Every line below containing the word "followed" should be found and copied.

(Stored data entries)
##############################

(** The layout of [encode]; the text of an integer is that of
    [int.__repr__], for the integers it converts (see [max_str_digits]). *)
Fixpoint u_encode (lvl : nat) (v : uvalue) : string :=
  match v with
  | UNone => "null"
  | UBool true => "true"
  | UBool false => "false"
  | UInt n => DecimalString.NilZero.string_of_int (Z.to_int n)
  | UStr s => u_encode_string s
  | UList [] => "[]"
  | UList l =>
      "[" +:+ newline_indent (S lvl)
      +:+ join_items (S lvl) (map (u_encode (S lvl)) l)
      +:+ newline_indent lvl +:+ "]"
  | UDict [] => "{}"
  | UDict d =>
      "{" +:+ newline_indent (S lvl)
      +:+ join_items (S lvl)
            (map (fun kv => u_encode_string (fst kv) +:+ ": "
                            +:+ u_encode (S lvl) (snd kv)) d)
      +:+ newline_indent lvl +:+ "}"
  end.

(** [json.dumps(obj, indent=2)] *)
Definition u_json_dumps (v : uvalue) : string := u_encode 0 v.

(** ** [json.load] *)

(** [int(esc, 16)] in [_decode_uXXXX]: the number of four hexadecimal
    digits, [None] for anything else. *)
Definition hex4_value (h1 h2 h3 h4 : ascii) : option N :=
  match hex_value h1, hex_value h2, hex_value h3, hex_value h4 with
  | Some a, Some b, Some c, Some d =>
      Some (N.of_nat (((a * 16 + b) * 16 + c) * 16 + d))
  | _, _, _, _ => None
  end.

(** The code point of a high and a low surrogate. *)
Definition join_surrogates (uni uni2 : N) : N :=
  (0x10000 + N.lor (N.shiftl (uni - 0xD800) 10) (uni2 - 0xDC00))%N.

Definition u_prepend (c : N) (r : option (list N * string))
  : option (list N * string) :=
  match r with
  | Some (s, rest) => Some (c :: s, rest)
  | None => None
  end.

(** [py_scanstring] in strict mode, from the character after the opening
    quote: the string and the text after its closing quote.  A [\uXXXX] of
    a high surrogate that is followed by the [\uXXXX] of a low surrogate
    makes one code point with it; followed by any other text it stands for
    itself, and the text that follows is scanned on its own. *)
Fixpoint u_scanstring (s : string) : option (list N * string) :=
  match s with
  | EmptyString => None
  | String c s' =>
      if Ascii.eqb c chr_quote then Some ([], s')
      else if Ascii.eqb c chr_backslash then
        match s' with
        | String e s'' =>
            if Ascii.eqb e "u" then
              match s'' with
              | String h1 (String h2 (String h3 (String h4 r))) =>
                  match hex4_value h1 h2 h3 h4 with
                  | None => None
                  | Some uni =>
                      if is_high_surrogate uni then
                        match r with
                        | String b r0 =>
                            if Ascii.eqb b chr_backslash then
                              match r0 with
                              | String u r1 =>
                                  if Ascii.eqb u "u" then
                                    match r1 with
                                    | String k1 (String k2 (String k3
                                        (String k4 r2))) =>
                                        match hex4_value k1 k2 k3 k4 with
                                        | None => None
                                        | Some uni2 =>
                                            if is_low_surrogate uni2
                                            then u_prepend
                                                   (join_surrogates uni uni2)
                                                   (u_scanstring r2)
                                            else u_prepend uni (u_scanstring r)
                                        end
                                    | _ => None
                                    end
                                  else u_prepend uni (u_scanstring r)
                              | EmptyString => u_prepend uni (u_scanstring r)
                              end
                            else u_prepend uni (u_scanstring r)
                        | EmptyString => u_prepend uni (u_scanstring r)
                        end
                      else u_prepend uni (u_scanstring r)
                  end
              | _ => None
              end
            else
              match unescape e with
              | Some ch => u_prepend (N_of_ascii ch) (u_scanstring s'')
              | None => None
              end
        | EmptyString => None
        end
      else if (nat_of_ascii c <? 32)%nat then None
      else u_prepend (N_of_ascii c) (u_scanstring s')
  end.

(** [d[k] = v] and [dict(pairs)]. *)
Fixpoint u_dict_set (d : udict) (k : list N) (v : uvalue) : udict :=
  match d with
  | [] => [(k, v)]
  | (k', v') :: d' =>
      if ustring_eqb k' k then (k', v) :: d' else (k', v') :: u_dict_set d' k v
  end.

##############################

*TASK OUTPUT*
    a high surrogate that is followed by the [\uXXXX] of a low surrogate
    makes one code point with it; followed by any other text it stands for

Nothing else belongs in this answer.